Action item:
Below are some records; quote exactly the lines from the one that contains "together with the" through the one that contains "- apply template_full_seg", inclusive, and no others.

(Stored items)
(** * Manchester United Hub: the forum's domain logic

    A shallow embedding of the page handlers of the forum (CreatePost,
    PostPage, EditPost, HomeFeed) and of the remote record store they talk
    to, followed by the properties of the specification that were checked
    against them.

    Conventions of the embedding.
    - A JavaScript string is a [string]: a sequence of 8-bit code units,
      that is, the Latin-1 range of JavaScript's UTF-16 strings.
    - A JavaScript number that holds a count or a time in milliseconds is
      a [Z].  Times stay far inside the range where JavaScript's
      arithmetic on integers is exact; the addition that counts an upvote
      is the addition of doubles ([JS.add_one]).
    - A nullable column is an [option].
    - A handler is a state transformer over a [World]: the remote store
      together with the trace of everything the handler did that can be
      observed from outside (requests, alerts, console output,
      navigation), in program order.  What the store answers to a request
      (failure or not, the identifier and the clock it uses for a new row)
      and the outcome of [Math.random] are inputs of the handler. *)

From Stdlib Require Import ZArith List String Ascii Bool Lia DecimalString.
From Stdlib Require Import Permutation Sorted.
Import ListNotations.

Open Scope string_scope.
Open Scope Z_scope.

(* ================================================================== *)
(** ** JavaScript built-ins used by the pages *)
(* ================================================================== *)

Module JS.

(** White space of [String.prototype.trim] among the code units below 256:
    TAB, LF, VT, FF, CR, SPACE and NO-BREAK SPACE. *)
Definition is_white_space (c : ascii) : bool :=
  let n := N_of_ascii c in
  ((9 <=? n) && (n <=? 13) || (n =? 32) || (n =? 160))%N.
(** A template name the schema accepts is a plain file name. *)
Lemma template_name_wf (t : string) :
  py_match_anchored template_pattern_full t = true -> wf_seg t.
Proof.
  unfold py_match_anchored. intros H. apply orb_prop in H as [H|H].
  - apply template_full_seg in H as [H L]. apply wf_seg_of_length; [exact H|lia].
  - destruct (last_char t) as [c|] eqn:Lc; [|discriminate].
    apply andb_prop in H as [Hc H]. apply Ascii.eqb_eq in Hc. subst c.
    apply template_full_seg in H as [H L].
    pose proof (last_char_split t nl Lc) as Ht.
    apply wf_seg_of_length.
    + rewrite Ht. unfold no_slash. rewrite all_chars_app. unfold no_slash in H.
      rewrite H. reflexivity.
    + rewrite Ht, length_app. lia.
Qed.

Lemma pure_path_two (a b : string) :
  wf_seg a -> wf_seg b -> pure_path (a ++ "/" ++ b) = a ++ "/" ++ b.
Proof.
  intros Ha Hb. unfold pure_path.
  change ("/" ++ b) with (String "/" b).
  rewrite split_slash_app, !split_slash_single by (apply wf_seg_no_slash; assumption).
  destruct Ha as [Ha1 [Ha2 [Ha3 Ha4]]]. destruct Hb as [Hb1 [Hb2 [Hb3 Hb4]]].
  simpl. apply String.eqb_neq in Ha1, Ha2, Hb1, Hb2.
  rewrite Ha1, Ha2, Hb1, Hb2. simpl.
  rewrite startswith_seg_slash by (assumption || (apply String.eqb_neq; assumption)).
  destruct a as [|c a]; [discriminate Ha1|reflexivity].
Qed.

Lemma path_div_seg (a b : string) :
  wf_seg a -> wf_seg b -> path_div a b = a ++ "/" ++ b.
Proof.
  intros Ha Hb. unfold path_div.
  rewrite <- (append_empty_r b) at 1.
  rewrite startswith_seg_slash by (destruct Hb as [? [? [? ?]]]; assumption).
  apply pure_path_two; assumption.
Qed.

Lemma PROMPT_TEMPLATES_DIR_resolve (cwd : string) :
  resolve_lexical cwd "prompt_templates" = Some (PROMPT_TEMPLATES_DIR cwd).
Proof. reflexivity. Qed.

(** On a file system without symbolic links (paths resolved lexically),
    for every template name the configuration schema accepts, the template
    path that process_prompt builds passes the templates-root check of
    load_template, in the working directory of the import, and resolves to
    the name inside the root. *)
Theorem template_path_in_templates_root (cwd t : string) :
  py_match_anchored template_pattern_full t = true ->
  _validate_path (resolve_lexical cwd) (path_div "prompt_templates" t)
    (PROMPT_TEMPLATES_DIR cwd)
  = Ok (PROMPT_TEMPLATES_DIR cwd ++ "/" ++ t).
Proof.
  intros H. apply template_name_wf in H.
  assert (Hd : wf_seg "prompt_templates") by (repeat split; discriminate).
  rewrite path_div_seg by assumption.
  rewrite <- (append_empty_r "prompt_templates") at 1.
  rewrite append_assoc_str.
  replace (PROMPT_TEMPLATES_DIR cwd ++ "/" ++ t)
    with (PROMPT_TEMPLATES_DIR cwd ++ "" ++ "/" ++ t) by reflexivity.
  apply validate_path_under; [apply PROMPT_TEMPLATES_DIR_resolve|exact Hd| |exact H].
  rewrite append_empty_r. exact Hd.
Qed.

Lemma rstrip_ws_id (s : string) (c : ascii) :
  last_char s = Some c -> py_is_space c = false -> rstrip_ws s = s.
Proof.
  intros L Hc. induction s as [|d r IH]; [discriminate|].
  rewrite last_char_cons in L. simpl.
  destruct r as [|e r'].
  - injection L as ->. simpl. rewrite Hc. reflexivity.
  - rewrite (IH L). reflexivity.
Qed.

Lemma HTML_HEAD_cons : exists r, HTML_HEAD = String "<" r.
Proof. eexists. reflexivity. Qed.
Fixpoint trimEnd (s : string) : string :=
  match s with
  | String c s' =>
      match trimEnd s' with
      | EmptyString => if isWhiteSpace c then EmptyString else String c EmptyString
      | r => String c r
      end
  | EmptyString => EmptyString
  end.

Definition trim (s : string) : string := trimEnd (trimStart s).

(** [Array.prototype.slice(start, end)] with its treatment of negative
    and out-of-range indices. *)
Definition slice {A} (l : list A) (start end_ : Z) : list A :=
  let len := Z.of_nat (List.length l) in
  let k := if start <? 0 then Z.max (len + start) 0 else Z.min start len in
  let final := if end_ <? 0 then Z.max (len + end_) 0 else Z.min end_ len in
  take (Z.to_nat (final - k)) (drop (Z.to_nat k) l).

(** [_.times(n, () => c).join('')]: no iteration when [n < 1]. *)
Definition times (n : Z) (c : ascii) : string :=
  string_of_list_ascii (replicate (Z.to_nat n) c).

(** [Array.prototype.join] on an array of strings. *)
Definition join (sep : string) (l : list string) : string := String.concat sep l.

(** [String.prototype.split] with the one-character separator LF. *)
Fixpoint splitLines (s : string) : list string :=
  match s with
  | EmptyString => [EmptyString]
  | String c s' =>
      if (c =? LF)%char then EmptyString :: splitLines s'
      else match splitLines s' with
           | h :: t => String c h :: t
           | [] => [String c EmptyString]
           end
  end.

(** [Number.prototype.toString] on an integer. *)
Definition numToString (n : Z) : string := NilZero.string_of_int (Z.to_int n).

Definition strlen (s : string) : Z := Z.of_nat (String.length s).

(** Decomposition of a string at its first line terminator. *)
Fixpoint spanDot (s : string) : string * string :=
  match s with
  | String c s' =>
      if isLineTerminator c then (EmptyString, s)
      else let '(a, b) := spanDot s' in (String c a, b)
  | EmptyString => (EmptyString, EmptyString)
  end.

End JS.

(** ** lib/ast/index.js: tokens as the scanner hands them out, locations *)

Record Token := mkToken {
  t_type : string;
  t_value : string;
  t_offset : Z;
  t_size : Z;
  t_lineBreaks : Z;
  t_line : Z;
  t_col : Z
}.

(** [token.toString()], which [Array.prototype.join] calls on a token:
    the value, or the type when the value is the empty string. *)
Definition tokenToString (t : Token) : string :=
  match t_value t with
  | EmptyString => t_type t
  | v => v
  end.

Record Location := mkLocation {
  loc_offset : Z;
  loc_size : Z;
  loc_lineBreaks : Z;
  loc_line : Z;
  loc_column : Z
}.

Module Loc.

(** [new Location(token)]: a missing token stands for offset 0, size 0,
    line 1, column 1. *)
Definition new (token : option Token) : Location :=
  match token with
  | Some t => mkLocation (t_offset t) (t_size t) (t_lineBreaks t) (t_line t) (t_col t)
  | None => mkLocation 0 0 0 1 1
  end.

Definition toString (l : Location) : string :=
  "[Location: Offset=" +:+ JS.numToString (loc_offset l) +:+
  ", Size=" +:+ JS.numToString (loc_size l) +:+
  ", lineBreaks=" +:+ JS.numToString (loc_lineBreaks l) +:+
  ", Line=" +:+ JS.numToString (loc_line l) +:+
  ", Column=" +:+ JS.numToString (loc_column l) +:+ "]".

End Loc.

(** ** nearley/tokens: the token table and the scanner compiled from it

    [moo.compile(tokens)] turns the table into one scanner.  A string
    literal of the table that a regular expression of the table matches
    as a whole is a keyword of that entry: it is not scanned on its own,
    the entry of the regular expression scans it and the token takes the
    type of the literal's entry when its text is the keyword.  At the
    current position the remaining rules are tried in table order and
    the first one that matches there produces the token; when none
    matches, the rule declared with [moo.error] produces one token of
    its type that holds the rest of the buffer.  A token's value is the
    capture group of its rule when the rule has one, and the matched
    text otherwise; its size is always the length of the matched text. *)

Module Tokens.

Output of the task:
      together with the trace of everything the handler did that can be
      observed from outside (requests, alerts, console output,
      navigation), in program order.  What the store answers to a request
      (failure or not, the identifier and the clock it uses for a new row)
      and the outcome of [Math.random] are inputs of the handler. *)

From Stdlib Require Import ZArith List String Ascii Bool Lia DecimalString.
From Stdlib Require Import Permutation Sorted.
Import ListNotations.

Open Scope string_scope.
Open Scope Z_scope.

(* ================================================================== *)
(** ** JavaScript built-ins used by the pages *)
(* ================================================================== *)

Module JS.

(** White space of [String.prototype.trim] among the code units below 256:
    TAB, LF, VT, FF, CR, SPACE and NO-BREAK SPACE. *)
Definition is_white_space (c : ascii) : bool :=
  let n := N_of_ascii c in
  ((9 <=? n) && (n <=? 13) || (n =? 32) || (n =? 160))%N.
(** A template name the schema accepts is a plain file name. *)
Lemma template_name_wf (t : string) :
  py_match_anchored template_pattern_full t = true -> wf_seg t.
Proof.
  unfold py_match_anchored. intros H. apply orb_prop in H as [H|H].
  - apply template_full_seg in H as [H L]. apply wf_seg_of_length; [exact H|lia].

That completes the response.